Thursday, November 29, 2018
The love of a child.
When it comes to being a parent, I'm not sure that there is greater privilege....I'm also not sure that there is greater responsibility. I know what you're thinking. How could you possibly know? You've never had kids. Well I am a daughter, I am a step-mother, and I am a teacher. It doesn't take a genius to figure these things out. With those things being said, I feel like somehow I've seen this from the outside, in and from the inside, out.
Everyone (well, mostly) loves babies. Here in the south babies are every woman's goal. We're raised from children to know that our future looks like getting married and having babies and sending out the perfect Christmas card every year. Posting all the perfect pictures on facebook so everyone can see just how happy we are. It's tradition, it's just the way it goes. What they don't tell you is about the hard times - about how much work it's going to be - how much responsibility - physically and emotionally - that comes with it.

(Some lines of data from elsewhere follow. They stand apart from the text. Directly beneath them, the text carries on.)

(** C8. The report.  In every run nothing is written to standard output
    before the sink is joined, and when the process has ended standard
    output holds exactly three lines, written by the three [Println] in
    this order: the label of line 114, the source count and the sink
    count (which are equal, and are the number of values sent); the
    label of line 115 and the two sums (equal, the sum of the values
    sent); the label of line 116 and, between brackets, the [N] entries
    of [amounts] in lane order.  Numbers are in decimal, operands are
    separated by one space, every line ends with a newline. *)
Theorem report_three_lines N tr evs s :
  run N tr = Some (evs, s) ->
  stdout s = take (printed (main s)) (report s)
  /\ (joined (main s) = false -> stdout s = [])
  /\ (exit s <> None ->
      stdout s = [line_count (count s) (count s); line_sum (sum s) (sum s);
                  line_lanes (amounts s)]
      /\ length (amounts s) = N
      /\ Forall (fun ln => count_nl ln = 1%nat) (stdout s)
      /\ stdout s
         = [ ("Количество чисел " +:+ dec (count s) +:+ " " +:+ dec (count s)
              +:+ String "010"%char EmptyString)%string;
             ("Сумма чисел " +:+ dec (sum s) +:+ " " +:+ dec (sum s)
              +:+ String "010"%char EmptyString)%string;
             ("Разбивка по каналам ["
              +:+ Stdlib.Strings.String.concat " " (map dec (amounts s))
              +:+ "]" +:+ String "010"%char EmptyString)%string ]
      /\ count s = wrap64 (Z.of_nat (length (sent evs)))
      /\ sum s = wrap64 (sumZ (sent evs)))
  /\ (forall z, dec z = NilZero.string_of_int (Z.to_int z)).
Proof.
  intros Hr. pose proof (Reported_run _ _ _ _ Hr) as HR.
  unfold Reported in HR.
  split; [done|]. split; [|split; [|done]].
  - intros Hj. rewrite HR. by destruct (main s).
  - intros He. destruct (run_exit _ _ _ _ Hr He) as [_ Hm].
    assert (joined (main s) = true) as Hj by (by rewrite Hm).
    destruct (Settled_run _ _ _ _ Hr Hj) as (Hc & Hs & _).
    rewrite Hm in HR. simpl in HR. rewrite HR.
    split; [done|]. split; [apply (safe_amounts_len N s (Safe_run _ _ _ _ Hr))|].
    split.
    { unfold report. repeat constructor.
      + apply line_count_one_line.
      + apply line_sum_one_line.
      + apply line_lanes_one_line. }
    split; [|done]. unfold report.
    by rewrite line_count_text, line_sum_text, line_lanes_text.
Qed.

Lemma report_three_lines_witness :
  stdout (snd demo_ended)
  = [ ("Количество чисел 5 5" +:+ String "010"%char EmptyString)%string;
      ("Сумма чисел 15 15" +:+ String "010"%char EmptyString)%string;
      ("Разбивка по каналам [4 1]"
       +:+ String "010"%char EmptyString)%string ].
Proof.
  destruct (report_three_lines 2 demo_full (fst demo_ended) (snd demo_ended)
              demo_full_run) as (_ & _ & H & _).
  assert (exit (snd demo_ended) <> None) as He by discriminate.
  exact (proj1 (proj2 (proj2 (proj2 (H He))))).
Defined.

(** C10. The verifier is destructive and reports first.  From line 114
    on, whatever the totals are: the three lines are appended to standard
    output with the values the counters have at that point, and they are
    there whether the checks pass or fail; the sink totals, [inputSum] and
    [amounts] are left alone; when the first two checks pass, the loop of
    lines 125-127 leaves in [inputCount] what remains of it after
    subtracting every entry of [amounts]; and when [main] returns,
    [inputCount] is 0 while the line printed shows its former value. *)
Theorem verifier_destructive N s :
  main s = MPrintCount -> exit s = None -> int64_range (inputCount s) ->
  stdout (report_and_verify N s)
  = stdout s ++ [line_count (inputCount s) (count s);
                 line_sum (inputSum s) (sum s); line_lanes (amounts s)]
  /\ exit (report_and_verify N s) <> None
  /\ count (report_and_verify N s) = count s
  /\ sum (report_and_verify N s) = sum s
  /\ inputSum (report_and_verify N s) = inputSum s
  /\ amounts (report_and_verify N s) = amounts s
  /\ (inputSum s = sum s -> inputCount s = count s ->
      inputCount (report_and_verify N s)
      = wrap64 (inputCount s - sumZ (amounts s)))
  /\ (exit (report_and_verify N s) = Some Returned ->
      inputCount (report_and_verify N s) = 0
      /\ inputCount s = count s
      /\ wrap64 (inputCount s - sumZ (amounts s)) = 0)
  /\ stdout (report_and_verify N s)
     = stdout s ++
       [ ("Количество чисел " +:+ dec (inputCount s) +:+ " " +:+ dec (count s)
          +:+ String "010"%char EmptyString)%string;
         ("Сумма чисел " +:+ dec (inputSum s) +:+ " " +:+ dec (sum s)
          +:+ String "010"%char EmptyString)%string;
         ("Разбивка по каналам ["
          +:+ Stdlib.Strings.String.concat " " (map dec (amounts s))
          +:+ "]" +:+ String "010"%char EmptyString)%string ].
Proof.
  intros Hm He Hr.
  destruct (report_and_verify_spec N s Hm He)
    as (Ho & Hc & Hs & Ha & Hi & H1 & H2 & H3 & Hx).
  split; [done|]. split; [done|]. split; [done|]. split; [done|].
  split; [done|]. split; [done|]. split.
  { intros Hs' Hc'. destruct (H3 Hs' Hc') as [-> _].
    by apply subtract_all_wrap. }
  split;
    [|by rewrite Ho, line_count_text, line_sum_text, line_lanes_text].
  intros Hret.
  destruct (Z.eq_dec (inputSum s) (sum s)) as [Hs'|Hs'];
    [|destruct (H1 Hs'); congruence].
  destruct (Z.eq_dec (inputCount s) (count s)) as [Hc'|Hc'];
    [|destruct (H2 Hs' Hc'); congruence].
  destruct (H3 Hs' Hc') as [Hic Hex]. rewrite Hex in Hret.
  destruct (Z.eqb_spec (inputCount (report_and_verify N s)) 0) as [Hz|Hz];
    [|done].
  split; [done|]. split; [done|].
  rewrite <- subtract_all_wrap, <- Hic by done. done.
Qed.

Lemma verifier_destructive_witness :
  inputCount (snd demo_drained) = 5
  /\ inputCount (report_and_verify 2 (snd demo_drained)) = 0
  /\ stdout (report_and_verify 2 (snd demo_drained))
     = [ ("Количество чисел 5 5" +:+ String "010"%char EmptyString)%string;
         ("Сумма чисел 15 15" +:+ String "010"%char EmptyString)%string;
         ("Разбивка по каналам [4 1]"
          +:+ String "010"%char EmptyString)%string ].
Proof.
  assert (int64_range (inputCount (snd demo_drained))) as Hr
    by (vm_compute; split; [discriminate | reflexivity]).
  destruct (verifier_destructive 2 (snd demo_drained) eq_refl eq_refl Hr)
    as (_ & _ & _ & _ & _ & _ & _ & Hz & Ho).
  assert (exit (report_and_verify 2 (snd demo_drained)) = Some Returned)
    as He by (vm_compute; reflexivity).
  split; [reflexivity|]. split; [exact (proj1 (Hz He))|exact Ho].
Defined.

(** The same on totals that fail the last check: the report shows the
    counters as they were at line 114, and then [log.Fatalf] ends the
    process with [inputCount] overwritten. *)
Example destructive_check_on_violation :
  stdout (report_and_verify 2 print_violation)
  = [ ("Количество чисел 7 7" +:+ String "010"%char EmptyString)%string;
      ("Сумма чисел 28 28" +:+ String "010"%char EmptyString)%string;
      ("Разбивка по каналам [3 2]"
       +:+ String "010"%char EmptyString)%string ]
  /\ exit (report_and_verify 2 print_violation) = Some (Fatal msg_lanes)
  /\ inputCount (report_and_verify 2 print_violation) = 2.
Proof. vm_compute. done. Qed.

(** In the runs of the program itself: when [main] has returned,
    [inputCount] is 0 whatever the generator counted. *)
Lemma run_ends_with_inputCount_zero N tr evs s :
  run N tr = Some (evs, s) -> exit s <> None -> inputCount s = 0.
Proof.
  intros Hr He. destruct (run_exit _ _ _ _ Hr He) as [_ Hm].
  pose proof (cons_subtract s (Conserved_run _ _ _ _ Hr)) as H.
  by rewrite Hm in H.
Qed.

(** * Further properties *)

(** ** Workers that run were started *)

Lemma Started_init N : Started N (init N).
Proof. intros i ln Hi _. simpl. lia. Qed.

Lemma Started_step N l s e s' :
  Started N s -> step N l s = Some (e, s') -> Started N s'.
Proof.
  intros HW Hs. unfold Started in *.
  destruct_state s. unfold_steps Hs. simpl in *.
  destruct ex; [done|]. destruct l.
  - case_match; simplify_eq/=. done.
  - destruct m; repeat case_match; simplify_eq/=; try done;
      repeat match goal with
        | H : (_ <? _)%nat = true |- _ => apply Nat.ltb_lt in H
        | H : (_ <? _)%nat = false |- _ => apply Nat.ltb_ge in H
        end.
    all: intros j ln Hj Hw; simpl;
      first
        [ specialize (HW j ln Hj Hw); simpl in HW; lia
        | lia
        | destruct (decide (j = i)) as [->|Hne];
          [ rewrite list_lookup_alter_eq in Hj;
            destruct (ls !! i) as [[w oc c]|] eqn:Hi; simplify_eq/=;
            specialize (HW i _ Hi eq_refl); simpl in HW; lia
          | rewrite list_lookup_alter_ne in Hj by done;
            specialize (HW j ln Hj Hw); simpl in HW; lia ] ].
  - destruct g; repeat case_match; simplify_eq/=; done.
  - destruct (ls !! i) as [[w oc c]|] eqn:Hl; [|done]. simpl in Hs.
    destruct w; repeat case_match; simplify_eq/=; try done.
    all: intros j ln Hj Hw; destruct (decide (j = i)) as [->|Hne];
      [ rewrite list_lookup_insert_eq in Hj by (by eapply lookup_lt_Some);
        by simplify_eq/=
      | rewrite list_lookup_insert_ne in Hj by done; by apply (HW j ln Hj) ].
  - destruct (ls !! i) as [[w oc c]|] eqn:Hl; [|done]. simpl in Hs.
    destruct c; repeat case_match; simplify_eq/=; try done.
    all: intros j ln Hj Hw; destruct (decide (j = i)) as [->|Hne];
      [ rewrite list_lookup_insert_eq in Hj by (by eapply lookup_lt_Some);
        simplify_eq/=; try done; by apply (HW i _ Hl)
      | rewrite list_lookup_insert_ne in Hj by done; by apply (HW j ln Hj) ].
  - destruct cl; repeat case_match; simplify_eq/=; done.
  - destruct sk; repeat case_match; simplify_eq/=; done.
Qed.
(* ===== verification/Buddy.v ===== *)
(** * The buddy page allocator: [lib/buddy.c], [lib/buddy.h]

    The frame array, the free lists of each order, and the operations of
    [lib/buddy.c].  The abstract state is a tiling of the pool by blocks; the
    properties say that each operation implements a step on tilings. *)

From S2P Require Import Prelude Config Align IList.

(** ** Data *)

Inductive page_state :=
  | PAGE_STATE_FREE_HEAD
  | PAGE_STATE_FREE_TAIL
  | PAGE_STATE_RESERVED
  | PAGE_STATE_ALLOC_PAGE_HEAD
  | PAGE_STATE_ALLOC_PAGE_TAIL
  | PAGE_STATE_ALLOC_CHUNK_POOL.

#[export] Instance page_state_eq_dec : EqDecision page_state.
Proof. solve_decision. Defined.

(** [struct frame]; its [node] field is the node [FrameNode] of the link store. *)
Record frame := Frame {
  order : Z;
  state : page_state;
  meta_pool_idx : Z;
  ref_count : Z;
  cow_ref_count : Z;
}.

#[export] Instance frame_eq_dec : EqDecision frame.
Proof. solve_decision. Defined.

Definition set_order (o : Z) (f : frame) : frame :=
  Frame o (state f) (meta_pool_idx f) (ref_count f) (cow_ref_count f).
Definition set_state (s : page_state) (f : frame) : frame :=
  Frame (order f) s (meta_pool_idx f) (ref_count f) (cow_ref_count f).
Definition set_meta_pool_idx (m : Z) (f : frame) : frame :=
  Frame (order f) (state f) m (ref_count f) (cow_ref_count f).
Definition set_ref_count (r : Z) (f : frame) : frame :=
  Frame (order f) (state f) (meta_pool_idx f) r (cow_ref_count f).
Definition set_cow_ref_count (c : Z) (f : frame) : frame :=
  Frame (order f) (state f) (meta_pool_idx f) (ref_count f) c.

(** The list nodes: [&free_area[o]] and [&frame_array[i].node]. *)
Inductive bnode := FreeArea (o : Z) | FrameNode (i : Z).

#[export] Instance bnode_eq_dec : EqDecision bnode.
Proof. solve_decision. Defined.

#[export] Instance bnode_countable : Countable bnode.
Proof.
  refine (inj_countable' (fun n => match n with FreeArea o => inl o | FrameNode i => inr i end)
                         (fun s => match s with inl o => FreeArea o | inr i => FrameNode i end) _).
  by intros [].
Defined.

(** The globals of [lib/buddy.c]. *)
Record buddy := Buddy {
  frame_array : gmap Z frame;
  links : store bnode;
  G_MEMPOOL_START : Z;
  G_MEMPOOL_SIZE : Z;
  G_MEM_TOTAL_PAGE : Z;
  buddy_ready : bool;
}.

Definition set_frame_array (fa : gmap Z frame) (b : buddy) : buddy :=
  Buddy fa (links b) (G_MEMPOOL_START b) (G_MEMPOOL_SIZE b) (G_MEM_TOTAL_PAGE b) (buddy_ready b).
Definition set_links (l : store bnode) (b : buddy) : buddy :=
  Buddy (frame_array b) l (G_MEMPOOL_START b) (G_MEMPOOL_SIZE b) (G_MEM_TOTAL_PAGE b) (buddy_ready b).
Definition set_ready (r : bool) (b : buddy) : buddy :=
  Buddy (frame_array b) (links b) (G_MEMPOOL_START b) (G_MEMPOOL_SIZE b) (G_MEM_TOTAL_PAGE b) r.
Definition set_region (start size total : Z) (b : buddy) : buddy :=
  Buddy (frame_array b) (links b) start size total (buddy_ready b).

(** ** Operations *)

(** A write to [frame_array[i]]; an index without a frame is out of bounds. *)
Definition upd (i : Z) (g : frame -> frame) (fa : gmap Z frame) : option (gmap Z frame) :=
  f ← fa !! i; Some (<[i := g f]> fa).

Definition upd_frame (i : Z) (g : frame -> frame) (b : buddy) : option buddy :=
  fa ← upd i g (frame_array b); Some (set_frame_array fa b).

Definition page_to_addr (idx : Z) (b : buddy) : Z :=
  G_MEMPOOL_START b ⊞ (idx ⋘ PAGE_SHIFT).

Fixpoint mark_tails (n : nat) (i : Z) (tail_state : page_state) (fa : gmap Z frame) :
    option (gmap Z frame) :=
  match n with
  | O => Some fa
  | S n => fa ← upd i (fun f => set_order (-1) (set_state tail_state f)) fa;
           mark_tails n (i + 1) tail_state fa
  end.

Definition mark_block (idx ord : Z) (head_state tail_state : page_state) (b : buddy) : option buddy :=
  let count := Z.shiftl 1 ord in
  fa ← upd idx (fun f => set_order ord (set_state head_state f)) (frame_array b);
  fa ← mark_tails (Z.to_nat (count - 1)) (idx + 1) tail_state fa;
  Some (set_frame_array fa b).

Definition add_free_block (idx ord : Z) (b : buddy) : option buddy :=
  b ← mark_block idx ord PAGE_STATE_FREE_HEAD PAGE_STATE_FREE_TAIL b;
  l ← list_add (FrameNode idx) (FreeArea ord) (links b);
  Some (set_links l b).

Definition remove_free_block (idx ord : Z) (b : buddy) : option buddy :=
  l ← list_del (FrameNode idx) (links b);
  upd_frame idx (set_state PAGE_STATE_ALLOC_PAGE_HEAD) (set_links l b).

Definition buddy_set_region (start size : Z) (b : buddy) : buddy :=
  let '(pstart, psize) :=
    if size =? 0 then (BUDDY_DEFAULT_POOL_START, BUDDY_DEFAULT_POOL_SIZE)
    else
      let pstart := align_up_ul start PAGE_SIZE in
      let psize := align_down_ul size PAGE_SIZE in
      (pstart, if BUDDY_MAX_POOL_SIZE <? psize then BUDDY_MAX_POOL_SIZE else psize) in
  let '(pstart, psize) :=
    if psize <? PAGE_SIZE then (BUDDY_DEFAULT_POOL_START, BUDDY_DEFAULT_POOL_SIZE)
    else (pstart, psize) in
  let total := psize ⋙ PAGE_SHIFT in
  let total := if BUDDY_TOTAL_PAGES <? total then BUDDY_TOTAL_PAGES else total in
  set_region pstart psize total b.

(** [for (i = page_start; i < page_end; ++i) frame_array[i].state = RESERVED] *)
Fixpoint reserve_pages (n : nat) (i : Z) (b : buddy) : option buddy :=
  match n with
  | O => Some b
  | S n => b ← upd_frame i (set_state PAGE_STATE_RESERVED) b; reserve_pages n (i + 1) b
  end.

Definition buddy_mark_reserved_range (start size : Z) (b : buddy) : option buddy :=
  if (size =? 0) || (G_MEM_TOTAL_PAGE b =? 0) then Some b else
  let region_end := G_MEMPOOL_START b ⊞ G_MEMPOOL_SIZE b in
  let reserve_end := start ⊞ size in
  if (reserve_end <=? G_MEMPOOL_START b) || (region_end <=? start) then Some b else
  let start := if start <? G_MEMPOOL_START b then G_MEMPOOL_START b else start in
  let reserve_end := if region_end <? reserve_end then region_end else reserve_end in
  let page_start := (start ⊟ G_MEMPOOL_START b) ⋙ PAGE_SHIFT in
  let page_end := align_up_ul (reserve_end ⊟ G_MEMPOOL_START b) PAGE_SIZE ⋙ PAGE_SHIFT in
  let page_end := if G_MEM_TOTAL_PAGE b <? page_end then G_MEM_TOTAL_PAGE b else page_end in
  reserve_pages (Z.to_nat (page_end - page_start)) page_start b.

(** [buddy_init]: the first loop, over the frames. *)
Definition init_frame (f : frame) : frame :=
  let f := set_order (-1) f in
  let f := if decide (state f = PAGE_STATE_RESERVED) then f
           else set_state PAGE_STATE_ALLOC_PAGE_TAIL f in
  set_cow_ref_count 0 (set_ref_count 0 (set_meta_pool_idx (-1) f)).

Fixpoint init_frames (n : nat) (i : Z) (b : buddy) : option buddy :=
  match n with
  | O => Some b
  | S n => b ← upd_frame i init_frame b;
           init_frames n (i + 1) (set_links (INIT_LIST_HEAD (FrameNode i) (links b)) b)
  end.

(** [buddy_init]: the second loop, over the free lists. *)
Fixpoint init_free_area (n : nat) (i : Z) (l : store bnode) : store bnode :=
  match n with
  | O => l
  | S n => init_free_area n (i + 1) (INIT_LIST_HEAD (FreeArea i) l)
  end.

(** The number of contiguous pages from [idx] that are not reserved. *)
Fixpoint count_free (fuel : nat) (idx free_count : Z) (b : buddy) : option Z :=
  if idx + free_count <? G_MEM_TOTAL_PAGE b then
    f ← frame_array b !! (idx + free_count);
    if decide (state f = PAGE_STATE_RESERVED) then Some free_count
    else match fuel with
         | O => None
         | S fuel => count_free fuel idx (free_count + 1) b
         end
  else Some free_count.

(** The largest order, from [ord] down to 0, of a block that may start at [idx]. *)
Fixpoint pick_order (ord : nat) (idx free_count : Z) : option Z :=
  let block_pages := Z.shiftl 1 (Z.of_nat ord) in
  if (Z.land idx (block_pages - 1) =? 0) && (block_pages <=? free_count)
  then Some (Z.of_nat ord)
  else match ord with O => None | S ord => pick_order ord idx free_count end.

Fixpoint break_free (fuel : nat) (idx free_count : Z) (b : buddy) : option (Z * buddy) :=
  if 0 <? free_count then
    match fuel with
    | O => None
    | S fuel =>
        match pick_order (Z.to_nat BUDDY_MAX_ORDER) idx free_count with
        | Some ord =>
            b ← add_free_block idx ord b;
            break_free fuel (idx + Z.shiftl 1 ord) (free_count - Z.shiftl 1 ord) b
        | None => break_free fuel idx free_count b
        end
    end
  else Some (idx, b).

Fixpoint init_blocks (fuel : nat) (idx : Z) (b : buddy) : option buddy :=
  if idx <? G_MEM_TOTAL_PAGE b then
    match fuel with
    | O => None
    | S fuel =>
        f ← frame_array b !! idx;
        if decide (state f = PAGE_STATE_RESERVED) then
          b ← upd_frame idx (set_order 0) b; init_blocks fuel (idx + 1) b
        else
          free_count ← count_free (Z.to_nat (G_MEM_TOTAL_PAGE b)) idx 0 b;
          '(idx, b) ← break_free (Z.to_nat free_count) idx free_count b;
          init_blocks fuel idx b
    end
  else Some b.

Definition buddy_init (b : buddy) : option buddy :=
  b ← init_frames (Z.to_nat (G_MEM_TOTAL_PAGE b)) 0 b;
  let b := set_links (init_free_area (Z.to_nat (BUDDY_MAX_ORDER + 1)) 0 (links b)) b in
  b ← init_blocks (Z.to_nat (G_MEM_TOTAL_PAGE b)) 0 b;
  Some (set_ready true b).

(** The walks over the free lists that count their blocks. *)
Fixpoint dump_areas (n : nat) (i : Z) (b : buddy) : option (list nat) :=
  match n with
  | O => Some []
  | S n =>
      it ← next (links b) !! FreeArea i;
      xs ← list_for_each (Z.to_nat (G_MEM_TOTAL_PAGE b)) it (FreeArea i) (links b);
      cs ← dump_areas n (i + 1) b;
      Some (length xs :: cs)
  end.

Definition buddy_dump_free_areas (b : buddy) : option (list nat) :=
  dump_areas (Z.to_nat (BUDDY_MAX_ORDER + 1)) 0 b.

(** [while (current > order)]: release the upper half, one order at a time. *)
Fixpoint split_block (fuel : nat) (idx current ord : Z) (b : buddy) : option buddy :=
  if ord <? current then
    match fuel with
    | O => None
    | S fuel =>
        let current := current - 1 in
        b ← add_free_block (idx + Z.shiftl 1 current) current b;
        split_block fuel idx current ord b
    end
  else Some b.

Definition frame_of_node (n : bnode) : option Z :=
  match n with FrameNode i => Some i | FreeArea _ => None end.

(** The search loop over the orders, from [current] up. *)
Fixpoint alloc_from (fuel : nat) (current ord : Z) (b : buddy) : option (Z * buddy) :=
  if BUDDY_MAX_ORDER <? current then Some (0, b) else
  match fuel with
  | O => None
  | S fuel =>
      e ← list_empty (FreeArea current) (links b);
      if (e : bool) then alloc_from fuel (current + 1) ord b
      else
        n ← next (links b) !! FreeArea current;
        idx ← frame_of_node n;
        b ← remove_free_block idx current b;
        b ← split_block (Z.to_nat BUDDY_MAX_ORDER) idx current ord b;
        b ← mark_block idx ord PAGE_STATE_ALLOC_PAGE_HEAD PAGE_STATE_ALLOC_PAGE_TAIL b;
        b ← upd_frame idx (set_cow_ref_count 1) b;
        _ ← buddy_dump_free_areas b;
        Some (page_to_addr idx b, b)
  end.

(** [buddy_alloc_pages]: the address, 0 for NULL, and the new state. *)
Definition buddy_alloc_pages (ord : Z) (b : buddy) : option (Z * buddy) :=
  if negb (buddy_ready b) || (BUDDY_MAX_ORDER <? ord) then Some (0, b)
  else alloc_from (Z.to_nat (BUDDY_MAX_ORDER + 1)) ord ord b.

(** The merge loop of [buddy_free_pages]: the head and order it stops at. *)
Fixpoint merge_block (fuel : nat) (idx ord : Z) (b : buddy) : option (Z * Z * buddy) :=
  if ord <? BUDDY_MAX_ORDER then
    match fuel with
    | O => None
    | S fuel =>
        let buddy_idx := Z.lxor idx (Z.shiftl 1 ord) in
        if G_MEM_TOTAL_PAGE b <=? buddy_idx then Some (idx, ord, b) else
        f ← frame_array b !! buddy_idx;
        if negb (bool_decide (state f = PAGE_STATE_FREE_HEAD)) || negb (u32 (order f) =? ord)
        then Some (idx, ord, b)
        else
          b ← remove_free_block buddy_idx ord b;
          let idx := if buddy_idx <? idx then buddy_idx else idx in
          let ord := ord + 1 in
          b ← mark_block idx ord PAGE_STATE_FREE_HEAD PAGE_STATE_FREE_TAIL b;
          merge_block fuel idx ord b
    end
  else Some (idx, ord, b).

Definition buddy_free_pages (ptr : Z) (b : buddy) : option buddy :=
  if negb (buddy_ready b) || (ptr =? 0) then Some b else
  let addr := ptr in
  if (addr <? G_MEMPOOL_START b) || (G_MEMPOOL_START b ⊞ G_MEMPOOL_SIZE b <=? addr) then Some b else
  if negb (Z.land addr (PAGE_SIZE - 1) =? 0) then Some b else
  let idx := (addr ⊟ G_MEMPOOL_START b) ⋙ PAGE_SHIFT in
  if G_MEM_TOTAL_PAGE b <=? idx then Some b else
  f ← frame_array b !! idx;
  if negb (bool_decide (state f = PAGE_STATE_ALLOC_PAGE_HEAD)) then Some b else
  let ord := u32 (order f) in
  b ← mark_block idx ord PAGE_STATE_FREE_HEAD PAGE_STATE_FREE_TAIL b;
  '(idx, ord, b) ← merge_block (Z.to_nat BUDDY_MAX_ORDER) idx ord b;
  b ← add_free_block idx ord b;
  _ ← buddy_dump_free_areas b;
  Some b.

(** Concrete run: a pool of 13 pages with page 4 reserved. *)
Definition demo_frames : gmap Z frame :=
  list_to_map ((fun i => (Z.of_nat i, Frame 0 (if decide (i = 4)%nat then PAGE_STATE_RESERVED else PAGE_STATE_FREE_HEAD) 0 0 0)) <$> seq 0 13).

Definition demo : buddy := Buddy demo_frames empty_store 0x81000000 (13 * 4096) 13 false.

They especially don't tell you about the emotional responsibility. No matter how much love falls automatically into place the day you lay your eyes on that sweet babe, the emotional responsibility is a different story. When you decide to become a parent you take on shaping another humans' emotions and life. That's where the great responsibility comes into play. Children are born dedicated to their parents. It doesn't matter what you do, how you do it, how much money you spend, they are dedicated to you. That's the privilege. Watching those little eyes looking up at you to be the sole provider of everything for them - you, in a sense, are their God. Seriously, what a privilege.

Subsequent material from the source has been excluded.